The Archaic and the Exotic: Studies in the History of Indian Astronomical Instruments


The Archaic and the Exotic: Studies in the History of Indian Astronomical Instruments

By- Sreeramula Rajeswara Sarma

The Fifteen papers collected in this volume are related to the author’s investigations into the history of astronomical instruments in India. This history, so far untouched by others, is dominated by two currents: on the one hand the resilience of certain archaic instruments that held sway for long, on the other the receptivity of Indian astronomers towards exotic instruments from other cultures. Hence the title: The Archaic and the Exotic.

The first part of the volume seeks to define the context in which the author’s studies on Indian instruments are undertaken and emphasizes the need for a combined study of Sanskrit astronomical texts and the extant instruments, besides pictorial depictions of instruments, notably in Mughal miniature paintings.

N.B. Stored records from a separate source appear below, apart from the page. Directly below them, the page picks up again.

(** * volume-viewer: the host component and the engine facade it drives

    The repository is a React component ([VolumeViewer.tsx]) that drives a
    WebAssembly rendering engine through the [VolumeViewerWasm] interface.
    The first part of this file embeds the component: its state, its event
    handlers and the effects they have on the engine and on the canvas.
    The second part ([Module Engine]) models the engine behind the
    interface.  [Module ConvertScript] embeds the conversion script that
    prepares TIFF files for the viewer. *)

From Stdlib Require Import PrimFloat Floats ZArith NArith Arith List String Ascii Bool Lia.
From Stdlib Require Import QArith Qminmax Qround Lqa.
Import ListNotations.

Set Implicit Arguments.
Set Warnings "-inexact-float,-register-all".
Close Scope Q_scope.

(** ** JavaScript values the component handles *)

(** A JavaScript [number] is an IEEE 754 binary64 value. *)
Definition number := float.

Definition byte := Byte.byte.

Inductive JsValue : Type :=
| JNumber (n : number)
| JArray (items : list JsValue)
| JUint8Array (bytes : list byte).

(** What a [throw] or a rejected promise carries: an [Error] instance with
    its [message], or some other value (wasm-bindgen rejects with whatever
    [JsValue] the Rust side produced). *)
Inductive Thrown : Type :=
| ErrorObject (message : string)
| OtherValue.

The four papers in part II are devoted to an ‘archaic’ instrument, namely the sinking
bowl variety of water clock, its history, its technical specifications and a ritual connected to its installation.

The astrolabe and the celestial globe are the exotic instruments received enthusiastically in India from the Islamic World. The five papers in part III deal with the history of the astrolabe in India: its promotion by Firuz Shah Tughluq, the dominant role played in its production
by a family of instrument makers from Lahore under the patronage of the Mughal rulers, Sanskrit manuals composed on it, and certin indiviudal specimens of the Indo-Persian and Sanskrit astrolabes.

The last two papers, comprising part IV, deal with the history of the celestial globe in India and the globes crafted by two seventeeth-century instrument makers.


Sreeramula Rajeswara Sarma studied Sanskrit at Visva Bharati, Santiniketan, and Idology at Philipps University, Marburg, and taught Sanskrit at Aligarh Muslim Univerfsity until his retirement in 1997. Subsequently he has been editor of the Indian Journal of History of
Science
, and visiting professor at Kyoto University, University of British Columbia, Vancouver, and at Harvard.

The main areas of his interest are the history of science in India and the intellectual exchanges between the Sanskrit and Islamic traditions of learning. He is currently preparing a descriptive catalogue of some 400 Indian astronomical instruments preserved in India and abroad.